Stored data:
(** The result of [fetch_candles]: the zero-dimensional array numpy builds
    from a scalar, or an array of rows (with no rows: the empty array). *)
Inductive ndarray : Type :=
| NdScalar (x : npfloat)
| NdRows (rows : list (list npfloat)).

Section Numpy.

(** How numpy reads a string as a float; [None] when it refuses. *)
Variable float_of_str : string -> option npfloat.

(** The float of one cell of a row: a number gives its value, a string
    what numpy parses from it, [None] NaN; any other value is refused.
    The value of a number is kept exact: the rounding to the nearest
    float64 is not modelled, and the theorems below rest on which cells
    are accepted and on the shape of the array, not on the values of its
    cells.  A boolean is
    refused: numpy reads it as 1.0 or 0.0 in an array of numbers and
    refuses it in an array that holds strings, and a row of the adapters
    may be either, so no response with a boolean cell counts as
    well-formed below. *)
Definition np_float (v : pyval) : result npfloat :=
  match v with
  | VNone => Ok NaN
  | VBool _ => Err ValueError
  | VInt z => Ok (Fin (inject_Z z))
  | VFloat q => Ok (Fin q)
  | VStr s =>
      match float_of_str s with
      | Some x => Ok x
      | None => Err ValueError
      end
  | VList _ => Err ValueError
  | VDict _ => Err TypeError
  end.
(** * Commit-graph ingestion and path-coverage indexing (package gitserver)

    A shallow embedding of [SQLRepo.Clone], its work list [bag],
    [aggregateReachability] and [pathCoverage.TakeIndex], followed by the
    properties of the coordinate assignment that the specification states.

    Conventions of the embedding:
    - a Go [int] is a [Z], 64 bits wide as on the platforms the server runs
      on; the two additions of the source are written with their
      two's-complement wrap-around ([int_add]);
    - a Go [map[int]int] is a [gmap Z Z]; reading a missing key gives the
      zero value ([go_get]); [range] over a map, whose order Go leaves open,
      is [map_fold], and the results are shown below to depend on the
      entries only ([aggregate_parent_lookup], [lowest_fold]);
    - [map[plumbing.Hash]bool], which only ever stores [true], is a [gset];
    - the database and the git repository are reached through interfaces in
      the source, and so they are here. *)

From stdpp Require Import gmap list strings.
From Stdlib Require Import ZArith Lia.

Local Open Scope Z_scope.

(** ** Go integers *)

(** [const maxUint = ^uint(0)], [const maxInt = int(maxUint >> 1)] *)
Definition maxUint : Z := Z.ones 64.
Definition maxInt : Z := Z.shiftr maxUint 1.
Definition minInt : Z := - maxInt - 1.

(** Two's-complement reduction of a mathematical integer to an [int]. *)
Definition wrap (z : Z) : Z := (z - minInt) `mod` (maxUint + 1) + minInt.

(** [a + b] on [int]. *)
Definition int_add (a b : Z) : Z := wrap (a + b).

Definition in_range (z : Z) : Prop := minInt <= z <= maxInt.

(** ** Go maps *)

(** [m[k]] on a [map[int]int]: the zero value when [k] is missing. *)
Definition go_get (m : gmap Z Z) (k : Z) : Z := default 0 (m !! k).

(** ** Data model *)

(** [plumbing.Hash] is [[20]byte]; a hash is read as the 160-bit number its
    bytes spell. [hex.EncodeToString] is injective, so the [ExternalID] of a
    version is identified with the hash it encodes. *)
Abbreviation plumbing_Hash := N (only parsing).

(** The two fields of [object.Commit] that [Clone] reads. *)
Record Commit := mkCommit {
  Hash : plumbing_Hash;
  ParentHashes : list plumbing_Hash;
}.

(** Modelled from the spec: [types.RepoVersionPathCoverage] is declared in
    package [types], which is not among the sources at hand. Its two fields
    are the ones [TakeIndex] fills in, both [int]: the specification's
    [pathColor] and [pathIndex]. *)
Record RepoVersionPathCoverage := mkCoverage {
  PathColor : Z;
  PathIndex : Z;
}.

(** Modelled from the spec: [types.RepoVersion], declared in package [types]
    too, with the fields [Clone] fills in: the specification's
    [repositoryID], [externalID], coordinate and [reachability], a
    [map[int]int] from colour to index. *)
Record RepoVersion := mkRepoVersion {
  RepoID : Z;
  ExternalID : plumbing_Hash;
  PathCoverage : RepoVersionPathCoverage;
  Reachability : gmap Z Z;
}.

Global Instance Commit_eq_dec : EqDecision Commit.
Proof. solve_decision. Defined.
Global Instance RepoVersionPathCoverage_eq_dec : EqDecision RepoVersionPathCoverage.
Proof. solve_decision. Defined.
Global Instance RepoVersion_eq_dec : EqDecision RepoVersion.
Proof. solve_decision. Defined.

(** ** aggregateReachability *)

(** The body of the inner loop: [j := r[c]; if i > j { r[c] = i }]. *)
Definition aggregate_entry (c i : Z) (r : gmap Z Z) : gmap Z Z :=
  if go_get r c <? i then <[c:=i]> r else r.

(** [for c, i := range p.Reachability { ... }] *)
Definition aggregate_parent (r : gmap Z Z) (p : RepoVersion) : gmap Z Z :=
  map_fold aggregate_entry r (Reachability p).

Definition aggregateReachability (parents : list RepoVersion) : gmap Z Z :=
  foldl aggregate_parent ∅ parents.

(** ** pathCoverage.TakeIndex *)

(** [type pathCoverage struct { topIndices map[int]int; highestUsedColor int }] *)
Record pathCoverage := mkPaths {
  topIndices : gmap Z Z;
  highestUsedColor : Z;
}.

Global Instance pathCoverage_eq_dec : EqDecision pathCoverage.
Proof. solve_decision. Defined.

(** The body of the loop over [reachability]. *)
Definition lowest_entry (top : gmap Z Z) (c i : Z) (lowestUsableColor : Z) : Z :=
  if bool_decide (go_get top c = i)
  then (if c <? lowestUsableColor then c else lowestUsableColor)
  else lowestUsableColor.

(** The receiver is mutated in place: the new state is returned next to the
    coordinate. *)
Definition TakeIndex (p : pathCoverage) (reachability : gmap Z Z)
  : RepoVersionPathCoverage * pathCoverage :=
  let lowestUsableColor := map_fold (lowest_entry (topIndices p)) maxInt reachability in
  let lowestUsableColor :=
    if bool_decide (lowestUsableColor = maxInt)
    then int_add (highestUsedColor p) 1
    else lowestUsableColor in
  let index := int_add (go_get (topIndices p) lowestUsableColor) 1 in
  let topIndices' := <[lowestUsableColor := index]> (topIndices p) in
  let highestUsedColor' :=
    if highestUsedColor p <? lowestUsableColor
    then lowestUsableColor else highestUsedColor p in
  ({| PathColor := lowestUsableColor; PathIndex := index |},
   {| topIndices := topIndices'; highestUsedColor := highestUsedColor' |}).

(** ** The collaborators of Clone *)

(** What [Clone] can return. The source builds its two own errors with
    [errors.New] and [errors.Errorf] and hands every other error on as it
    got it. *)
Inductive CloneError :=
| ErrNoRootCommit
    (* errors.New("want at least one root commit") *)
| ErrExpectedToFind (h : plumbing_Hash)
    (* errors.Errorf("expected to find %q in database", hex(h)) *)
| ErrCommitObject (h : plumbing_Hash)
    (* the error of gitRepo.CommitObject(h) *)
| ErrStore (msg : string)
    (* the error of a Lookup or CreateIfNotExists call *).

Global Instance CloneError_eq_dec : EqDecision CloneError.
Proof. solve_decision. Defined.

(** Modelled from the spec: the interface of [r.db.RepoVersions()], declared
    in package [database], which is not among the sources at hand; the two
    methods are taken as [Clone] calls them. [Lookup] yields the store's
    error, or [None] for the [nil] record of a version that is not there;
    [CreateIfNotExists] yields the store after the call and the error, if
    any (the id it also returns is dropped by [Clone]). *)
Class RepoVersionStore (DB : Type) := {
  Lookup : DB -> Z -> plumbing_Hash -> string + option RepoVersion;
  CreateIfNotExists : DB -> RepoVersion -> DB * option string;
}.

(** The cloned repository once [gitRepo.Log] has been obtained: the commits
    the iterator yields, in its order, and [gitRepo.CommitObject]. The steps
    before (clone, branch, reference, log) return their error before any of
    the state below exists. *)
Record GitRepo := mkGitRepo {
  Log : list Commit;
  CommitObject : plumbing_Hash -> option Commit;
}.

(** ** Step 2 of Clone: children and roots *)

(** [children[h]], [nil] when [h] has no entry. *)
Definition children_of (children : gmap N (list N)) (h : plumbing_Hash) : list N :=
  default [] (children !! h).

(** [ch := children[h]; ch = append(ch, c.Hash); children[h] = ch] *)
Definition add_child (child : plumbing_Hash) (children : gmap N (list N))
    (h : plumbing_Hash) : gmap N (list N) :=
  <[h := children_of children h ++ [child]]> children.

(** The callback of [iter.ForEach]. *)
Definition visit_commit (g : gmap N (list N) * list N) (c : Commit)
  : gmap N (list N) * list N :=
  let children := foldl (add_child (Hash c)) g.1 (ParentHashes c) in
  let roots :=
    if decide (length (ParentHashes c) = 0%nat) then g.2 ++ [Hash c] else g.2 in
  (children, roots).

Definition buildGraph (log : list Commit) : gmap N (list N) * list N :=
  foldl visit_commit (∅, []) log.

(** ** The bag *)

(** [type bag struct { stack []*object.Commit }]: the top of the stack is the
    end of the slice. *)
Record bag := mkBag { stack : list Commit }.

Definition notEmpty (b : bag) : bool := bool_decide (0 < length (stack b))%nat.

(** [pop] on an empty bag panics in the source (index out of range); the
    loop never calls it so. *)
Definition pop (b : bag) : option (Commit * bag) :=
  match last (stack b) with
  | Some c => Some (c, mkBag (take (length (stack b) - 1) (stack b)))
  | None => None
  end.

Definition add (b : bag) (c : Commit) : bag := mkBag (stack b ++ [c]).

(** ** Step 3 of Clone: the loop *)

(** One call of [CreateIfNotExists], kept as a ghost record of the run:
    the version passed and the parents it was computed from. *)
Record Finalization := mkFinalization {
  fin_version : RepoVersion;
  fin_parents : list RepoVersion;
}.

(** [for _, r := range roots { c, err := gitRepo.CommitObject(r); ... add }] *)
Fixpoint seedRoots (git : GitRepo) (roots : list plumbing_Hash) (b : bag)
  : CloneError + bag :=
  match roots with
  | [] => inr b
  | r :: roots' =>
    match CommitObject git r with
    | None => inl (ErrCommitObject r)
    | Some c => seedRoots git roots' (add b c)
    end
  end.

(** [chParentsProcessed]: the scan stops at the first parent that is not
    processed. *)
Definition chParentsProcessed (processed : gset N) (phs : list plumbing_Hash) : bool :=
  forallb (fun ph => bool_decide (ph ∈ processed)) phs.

**Problem details:**
Having found the line with "processed. *)", transcribe it and each line after it to the end of the entries, with no other lines.

**Response:**
    processed. *)
Definition chParentsProcessed (processed : gset N) (phs : list plumbing_Hash) : bool :=
  forallb (fun ph => bool_decide (ph ∈ processed)) phs.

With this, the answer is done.